Инна Бачинская - Мужчины любят грешниц
– А может, как раз вяжется – он ее бросил, но она его не винит.
– И сообщает об этом мне?
Рената пожимает плечами. Она мучительно соображает, на лице – вдохновение, рот приоткрыт. Я беру ее руку, целую.
– Пошли ужинать.
Глава 18
Рутина
На работе горячка, новый клерк перепутал документы – крик, суета, обвинения, проклятья. Я чувствую испарину вдоль позвоночника, голос сел от разборок, но настроение впервые за последние дни поползло вверх. Я начисто забыл о компакте и письме, отложив их в угол памяти. Мои метания кажутся мне ненужной истерикой, и я уже удивляюсь своей бурной реакции. Так после взрыва наступает оглушительная тишина. Психика человека защищает себя.
Звонок мобильника заставляет меня вздрогнуть.
– Вы хотели поговорить, – шелестит бесполый голос ниоткуда. Ольга! – Где и когда?

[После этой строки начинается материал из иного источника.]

(* ===== verification/NetProps.v ===== *)
(** * Theorems on network interfaces

    The service [interface] refines its specification: the tables are consistent
    through any history, changes that were not accepted are undone, and the
    configuration stays sound. *)

From S2P Require Import Prelude PyDict PyStr PyVal PyFormat Errors Ipaddr NetDb Ifaces NetCheck NetOps NetPending NetInv NetRestore NetSpec NetChecked NetClaims NetNets NetPorts NetDelete NetCreate NetRound NetFault NetRace.

Module NetProps.
Import NetDb Ifaces NetCheck NetOps Net NetInv NetRestore NetSpec NetChecked NetClaims NetNets NetPorts NetDelete NetCreate NetRound NetFault NetRace.

(** ** Pending changes *)

(** C16: Each call is a step of the specification with two copies of the tables: an edit
    changes only the working copy, rolling back makes it the committed copy, checking
    in commits it, and a commit does one or the other by its outcome. *)
Theorem interface_calls_refine l s : inv s -> inv (step l s) /\ spec_step (action_of l s) (abs s) (abs (step l s)).
Proof. apply step_simulated. Qed.

(** C17: After any history without an acceptance, rolling back, by call, by the timer or
    by a commit that fails, makes the tables that [get_datastores] saves (interfaces,
    aliases, bridges, VLANs, link aggregations with their members, and the default
    gateway) those of the start, rows and ids, and nothing is pending any more.  The
    nameservers and the link addresses are not saved: they stay as the history left
    them. *)
Theorem unaccepted_changes_undone ls l s :
  inv s -> original s = None -> unaccepted ls s -> action_of l (exec ls s) = Rollback ->
  let s' := step l (exec ls s) in
  get_datastores (tabs s') = get_datastores (tabs s) /\ has_pending_changes s' = false /\ unsaved (tabs s') = unsaved (tabs (exec ls s)).
Proof.
  intros Hs Ho Hu Ha. cbv zeta. pose proof (exec_inv_net ls s Hs) as Hi. split_and!; [| |by apply rolled_spares].
  - pose proof (unaccepted_committed ls s Hs Hu) as Hc. destruct (step_simulated l _ Hi) as [_ Hp]. rewrite Ha in Hp. unfold abs at 2 in Hc.
    rewrite Ho in Hc. simpl in Hc. rewrite <-Hc. by inversion Hp.
  - unfold has_pending_changes. by rewrite (rolled_back l _ Hi Ha).
Qed.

Должен быть смысл во всем. В жизни, в работе, пробуждении по утрам и утренней чашке кофе. Так устроен хомо сапиенс. Этого требует его разум. Этого требует разум человека разумного. Раз разумный, значит, разум – даже в утренней чашке кофе. Женщина, называющая себя Ольгой, сидела перед венецианским зеркалом. По обеим сторонам от зеркала горели мощные светильники. Она разговаривала сама с собой в их беспощадном свете, шевелились бескровные губы.

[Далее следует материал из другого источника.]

(* ===== verification/_CoqProject ===== *)
-Q . S2P
Prelude.v
Ord.v
Identifier.v
State.v
PoolTx.v
SubPools.v
Parked.v
Blob.v
Pending.v
Best.v
AllTxs.v
Chain.v
Forks.v
ForkId.v
Errors.v
Events.v
BlobStore.v
Compact.v
Derive.v
Transaction.v
Header.v
Codecs.v
TxCodec.v
NetErrors.v
Peer.v
Peers.v
Sessions.v
PeersSteps.v
NetSteps.v
Consensus.v
ConsensusSteps.v
Links.v
Lru.v
BlockBuffer.v
TreeState.v
InvalidHeaders.v
InMemory.v
EngineTypes.v
PayloadValidator.v
Engine.v
EngineLogic.v
EngineInv.v
EngineSteps.v
EngineExamples.v
Revm.v
L1Info.v
OpExecute.v
OpPayload.v
OpPayloadSteps.v
PayloadService.v
PayloadSteps.v
OpJobs.v
TxPool.v
Inner.v
Validate.v
PoolOps.v
PoolFees.v
PoolEvict.v
PoolReturns.v
PoolSteps.v
InnerOps.v
InnerSteps.v
ValidateSteps.v
PoolExamples.v
InnerExamples.v
OpPool.v
OpValidate.v
OpExamples.v
JobsExamples.v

– Нужно платить долги, – раздельно произнесла она. – Каждый должен платить. Ничего нельзя оставлять. Долгов много. Жизнь длинная, накопилось. Нужно прощать чужие… если хватит сил, и платить свои. Ничего не оставлять перед уходом. Ничего не прятать. Вытащить все. Все! Чистый лист. Подвести итоги. Хотя бы те, которые можно подвести. Попытаться успеть подвести».
Она хмыкнула, оценивая пафос – подведение итогов! Пошлость, пошлость… Мелодрама. Какая разница? Ничего не изменить. Не только в прошлом, но и в будущем. Она разглядывала себя в зеркале с любопытством и отстраненно, бормотала неразборчиво о долгах, наказании и прощении и все трогала лицо длинными узловатыми пальцами. И вдруг вскрикнула и ударила кулаком в холодное серебристое стекло, глухо застонавшее в ответ…
…Дядя Паша долго думал, хмурился от напряжения. Мне казалось, я вижу, как он шевелит губами, пытаясь вспомнить.
– Нет, – сказал он наконец, – не припомню. Не было у них никого, я же все про них знаю, точно не было. И не помогал никто. Говоришь, Ольга ее зовут? Может, родственница Алискиного отца, хотя вряд ли. Не было никого, я бы знал. А чего ей надо?
Чего ей надо? Вопрос. Не знаю.
– Я получил письмо…
Ольга уставилась вопросительно.
– Письмо Алисы.
Она молча продолжала смотреть.
– Это вы его послали? – спросил я.
– Нет. – Она не поинтересовалась, о чем письмо, и в этом была странность, резанувшая меня.
– Хотите прочитать?
Она неуверенно кивнула. Я достал письмо, протянул. Она взяла его осторожно, поднесла к глазам, но читать не спешила. Взгляды наши встретились.
– Вы понимаете, что это значит? Кто-то семь лет держал это письмо у себя, а теперь почему-то решил отдать. Письмо адресовано мне, и непонятно, как оно попало к этому человеку. Вам ничего не известно?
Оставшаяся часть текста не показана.